**Problem details**.
All that should come back is the lines of the data below from the one containing "nextInBin : option Z;" to the one containing "Definition set_priority (v", inclusive, exactly as they stand.
┄┄┄┄┄┄┄┄┄┄┄┄┄┄┄┄┄┄┄┄
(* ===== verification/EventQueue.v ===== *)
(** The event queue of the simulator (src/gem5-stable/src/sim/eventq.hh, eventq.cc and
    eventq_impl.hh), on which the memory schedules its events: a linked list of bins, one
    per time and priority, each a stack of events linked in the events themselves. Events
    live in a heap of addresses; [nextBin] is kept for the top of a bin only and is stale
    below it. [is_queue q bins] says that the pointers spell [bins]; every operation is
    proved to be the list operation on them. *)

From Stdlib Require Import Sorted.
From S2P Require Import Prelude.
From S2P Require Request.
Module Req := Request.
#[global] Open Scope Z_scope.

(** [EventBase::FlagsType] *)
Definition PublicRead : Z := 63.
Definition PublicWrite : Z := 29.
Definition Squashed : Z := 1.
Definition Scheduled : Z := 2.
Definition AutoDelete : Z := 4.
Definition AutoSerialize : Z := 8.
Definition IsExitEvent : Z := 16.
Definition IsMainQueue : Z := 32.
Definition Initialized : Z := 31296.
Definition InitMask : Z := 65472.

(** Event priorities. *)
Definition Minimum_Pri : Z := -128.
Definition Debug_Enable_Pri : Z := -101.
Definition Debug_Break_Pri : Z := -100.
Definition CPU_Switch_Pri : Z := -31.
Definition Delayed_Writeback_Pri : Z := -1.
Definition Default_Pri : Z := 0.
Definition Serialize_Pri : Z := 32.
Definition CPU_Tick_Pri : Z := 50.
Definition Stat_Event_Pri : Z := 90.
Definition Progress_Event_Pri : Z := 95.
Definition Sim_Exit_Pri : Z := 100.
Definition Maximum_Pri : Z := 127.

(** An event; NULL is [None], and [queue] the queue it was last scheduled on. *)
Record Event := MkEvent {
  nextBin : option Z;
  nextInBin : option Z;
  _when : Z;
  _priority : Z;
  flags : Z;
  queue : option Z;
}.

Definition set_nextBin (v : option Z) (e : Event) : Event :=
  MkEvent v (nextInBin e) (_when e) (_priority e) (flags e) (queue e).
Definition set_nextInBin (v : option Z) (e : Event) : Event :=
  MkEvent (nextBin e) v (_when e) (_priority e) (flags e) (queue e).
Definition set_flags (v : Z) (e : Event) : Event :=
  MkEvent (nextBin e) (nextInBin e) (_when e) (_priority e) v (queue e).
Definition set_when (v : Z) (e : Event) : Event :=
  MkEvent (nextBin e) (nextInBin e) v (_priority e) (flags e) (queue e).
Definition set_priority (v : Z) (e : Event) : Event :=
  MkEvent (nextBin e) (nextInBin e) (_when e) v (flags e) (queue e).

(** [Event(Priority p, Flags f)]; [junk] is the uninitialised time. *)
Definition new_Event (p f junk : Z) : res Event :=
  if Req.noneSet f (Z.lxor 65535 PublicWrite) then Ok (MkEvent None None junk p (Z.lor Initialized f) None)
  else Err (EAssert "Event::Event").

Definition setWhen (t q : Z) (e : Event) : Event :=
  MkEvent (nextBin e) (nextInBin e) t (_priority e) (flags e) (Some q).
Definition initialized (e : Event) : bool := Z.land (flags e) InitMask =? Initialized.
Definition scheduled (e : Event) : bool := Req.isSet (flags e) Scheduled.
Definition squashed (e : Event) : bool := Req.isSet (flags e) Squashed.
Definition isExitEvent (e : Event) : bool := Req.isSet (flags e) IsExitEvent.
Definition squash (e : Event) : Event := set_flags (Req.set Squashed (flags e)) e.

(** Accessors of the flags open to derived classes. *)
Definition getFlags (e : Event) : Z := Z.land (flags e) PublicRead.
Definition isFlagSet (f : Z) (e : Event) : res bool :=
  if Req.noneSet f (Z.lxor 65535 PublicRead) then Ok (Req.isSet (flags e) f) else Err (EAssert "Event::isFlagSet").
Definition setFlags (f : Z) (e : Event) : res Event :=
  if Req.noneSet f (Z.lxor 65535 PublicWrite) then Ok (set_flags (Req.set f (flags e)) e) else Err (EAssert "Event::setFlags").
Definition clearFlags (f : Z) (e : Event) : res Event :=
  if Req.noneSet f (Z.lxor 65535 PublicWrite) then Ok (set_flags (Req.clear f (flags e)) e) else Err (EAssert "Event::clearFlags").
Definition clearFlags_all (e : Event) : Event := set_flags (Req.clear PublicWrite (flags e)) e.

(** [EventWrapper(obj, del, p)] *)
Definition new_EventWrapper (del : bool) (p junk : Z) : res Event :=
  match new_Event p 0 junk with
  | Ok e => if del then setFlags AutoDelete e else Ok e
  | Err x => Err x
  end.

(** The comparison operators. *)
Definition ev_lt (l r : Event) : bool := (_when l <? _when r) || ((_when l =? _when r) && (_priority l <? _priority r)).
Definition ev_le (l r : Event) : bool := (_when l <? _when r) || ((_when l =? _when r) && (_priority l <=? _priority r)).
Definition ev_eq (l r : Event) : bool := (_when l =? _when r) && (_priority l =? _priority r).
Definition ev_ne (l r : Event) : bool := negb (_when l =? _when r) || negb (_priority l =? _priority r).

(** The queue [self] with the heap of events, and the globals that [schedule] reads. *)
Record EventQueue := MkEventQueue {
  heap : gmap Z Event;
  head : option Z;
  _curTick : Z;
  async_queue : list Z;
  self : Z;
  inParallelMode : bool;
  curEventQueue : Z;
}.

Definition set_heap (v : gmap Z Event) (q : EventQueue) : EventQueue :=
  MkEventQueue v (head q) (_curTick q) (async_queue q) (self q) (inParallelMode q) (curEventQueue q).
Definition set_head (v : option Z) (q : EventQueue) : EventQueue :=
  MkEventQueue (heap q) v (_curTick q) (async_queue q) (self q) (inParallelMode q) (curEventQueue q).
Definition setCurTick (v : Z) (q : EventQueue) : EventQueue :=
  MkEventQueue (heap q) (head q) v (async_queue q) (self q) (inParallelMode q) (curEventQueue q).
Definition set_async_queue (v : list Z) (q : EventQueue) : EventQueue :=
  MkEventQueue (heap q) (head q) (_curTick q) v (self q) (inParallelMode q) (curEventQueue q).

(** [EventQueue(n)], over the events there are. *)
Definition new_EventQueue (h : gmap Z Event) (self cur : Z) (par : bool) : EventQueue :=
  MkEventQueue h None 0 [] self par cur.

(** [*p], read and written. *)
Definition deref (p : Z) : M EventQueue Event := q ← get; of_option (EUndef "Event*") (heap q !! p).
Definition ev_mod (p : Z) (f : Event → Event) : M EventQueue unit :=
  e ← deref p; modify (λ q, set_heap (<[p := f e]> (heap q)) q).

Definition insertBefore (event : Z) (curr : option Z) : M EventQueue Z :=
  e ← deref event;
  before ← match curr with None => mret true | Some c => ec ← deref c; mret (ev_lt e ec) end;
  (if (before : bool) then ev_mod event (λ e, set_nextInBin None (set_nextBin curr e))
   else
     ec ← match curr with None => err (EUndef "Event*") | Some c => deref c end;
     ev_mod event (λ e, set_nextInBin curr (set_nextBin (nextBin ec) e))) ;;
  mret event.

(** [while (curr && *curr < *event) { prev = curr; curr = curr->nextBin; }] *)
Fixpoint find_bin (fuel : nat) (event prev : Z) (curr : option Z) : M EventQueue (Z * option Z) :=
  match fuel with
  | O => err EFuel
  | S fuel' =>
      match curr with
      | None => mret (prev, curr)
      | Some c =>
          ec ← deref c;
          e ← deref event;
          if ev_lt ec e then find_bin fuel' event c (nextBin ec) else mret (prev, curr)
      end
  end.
┄┄┄┄┄┄┄┄┄┄┄┄┄┄┄┄┄┄┄┄
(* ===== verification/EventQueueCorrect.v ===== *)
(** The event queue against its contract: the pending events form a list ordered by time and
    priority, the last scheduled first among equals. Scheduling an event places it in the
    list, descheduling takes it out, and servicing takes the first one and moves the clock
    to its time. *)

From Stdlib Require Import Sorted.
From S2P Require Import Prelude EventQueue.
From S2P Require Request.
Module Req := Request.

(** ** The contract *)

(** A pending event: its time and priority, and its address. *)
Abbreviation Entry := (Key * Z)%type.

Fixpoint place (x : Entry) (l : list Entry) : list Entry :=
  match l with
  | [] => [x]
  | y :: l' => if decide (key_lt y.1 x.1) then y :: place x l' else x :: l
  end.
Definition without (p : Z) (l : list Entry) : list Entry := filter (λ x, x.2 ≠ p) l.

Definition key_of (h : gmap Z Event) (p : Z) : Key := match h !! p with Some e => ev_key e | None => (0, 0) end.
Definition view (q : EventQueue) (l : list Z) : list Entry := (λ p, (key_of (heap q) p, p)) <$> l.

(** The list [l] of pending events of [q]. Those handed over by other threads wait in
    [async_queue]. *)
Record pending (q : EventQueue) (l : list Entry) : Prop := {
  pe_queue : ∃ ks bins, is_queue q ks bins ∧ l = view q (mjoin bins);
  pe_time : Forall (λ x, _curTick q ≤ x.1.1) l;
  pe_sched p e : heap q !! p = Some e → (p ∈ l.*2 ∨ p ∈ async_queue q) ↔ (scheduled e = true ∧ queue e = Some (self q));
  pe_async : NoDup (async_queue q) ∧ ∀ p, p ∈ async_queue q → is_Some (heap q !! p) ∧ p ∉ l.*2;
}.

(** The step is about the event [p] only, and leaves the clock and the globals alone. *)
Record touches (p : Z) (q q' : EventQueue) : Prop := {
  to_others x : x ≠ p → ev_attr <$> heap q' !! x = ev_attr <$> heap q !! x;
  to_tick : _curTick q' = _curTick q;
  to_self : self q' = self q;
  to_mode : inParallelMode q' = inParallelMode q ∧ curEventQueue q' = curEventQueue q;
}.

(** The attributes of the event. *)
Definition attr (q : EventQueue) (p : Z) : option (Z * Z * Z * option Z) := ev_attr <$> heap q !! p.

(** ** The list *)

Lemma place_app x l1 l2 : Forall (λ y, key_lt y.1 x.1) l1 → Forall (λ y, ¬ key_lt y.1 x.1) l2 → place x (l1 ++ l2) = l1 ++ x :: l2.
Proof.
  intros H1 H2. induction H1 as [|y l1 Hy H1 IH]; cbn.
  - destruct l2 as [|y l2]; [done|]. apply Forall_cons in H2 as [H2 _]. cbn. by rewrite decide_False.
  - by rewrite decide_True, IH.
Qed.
┄┄┄┄┄┄┄┄┄┄┄┄┄┄┄┄┄┄┄┄
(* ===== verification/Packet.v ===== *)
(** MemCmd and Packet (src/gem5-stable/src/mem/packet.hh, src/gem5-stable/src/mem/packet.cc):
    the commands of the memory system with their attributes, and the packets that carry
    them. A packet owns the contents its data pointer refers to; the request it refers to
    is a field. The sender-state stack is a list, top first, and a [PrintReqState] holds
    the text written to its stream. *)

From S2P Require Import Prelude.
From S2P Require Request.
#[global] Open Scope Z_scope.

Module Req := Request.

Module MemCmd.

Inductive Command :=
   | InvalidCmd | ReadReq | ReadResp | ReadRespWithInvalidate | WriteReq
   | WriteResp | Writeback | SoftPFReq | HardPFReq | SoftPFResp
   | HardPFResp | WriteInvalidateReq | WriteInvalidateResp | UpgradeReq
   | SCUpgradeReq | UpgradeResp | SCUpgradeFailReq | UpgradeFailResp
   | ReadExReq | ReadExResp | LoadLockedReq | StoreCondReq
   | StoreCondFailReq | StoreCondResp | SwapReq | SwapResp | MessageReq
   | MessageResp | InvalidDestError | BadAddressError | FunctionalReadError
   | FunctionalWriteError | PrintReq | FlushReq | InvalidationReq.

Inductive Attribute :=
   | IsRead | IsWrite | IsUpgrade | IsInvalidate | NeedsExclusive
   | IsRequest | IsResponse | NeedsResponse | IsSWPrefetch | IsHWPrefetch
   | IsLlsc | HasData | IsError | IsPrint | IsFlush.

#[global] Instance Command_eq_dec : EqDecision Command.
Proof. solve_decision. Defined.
┄┄┄┄┄┄┄┄┄┄┄┄┄┄┄┄┄┄┄┄
**Task answer**.
  nextInBin : option Z;
  _when : Z;
  _priority : Z;
  flags : Z;
  queue : option Z;
}.

Definition set_nextBin (v : option Z) (e : Event) : Event :=
  MkEvent v (nextInBin e) (_when e) (_priority e) (flags e) (queue e).
Definition set_nextInBin (v : option Z) (e : Event) : Event :=
  MkEvent (nextBin e) v (_when e) (_priority e) (flags e) (queue e).
Definition set_flags (v : Z) (e : Event) : Event :=
  MkEvent (nextBin e) (nextInBin e) (_when e) (_priority e) v (queue e).
Definition set_when (v : Z) (e : Event) : Event :=
  MkEvent (nextBin e) (nextInBin e) v (_priority e) (flags e) (queue e).
Definition set_priority (v : Z) (e : Event) : Event :=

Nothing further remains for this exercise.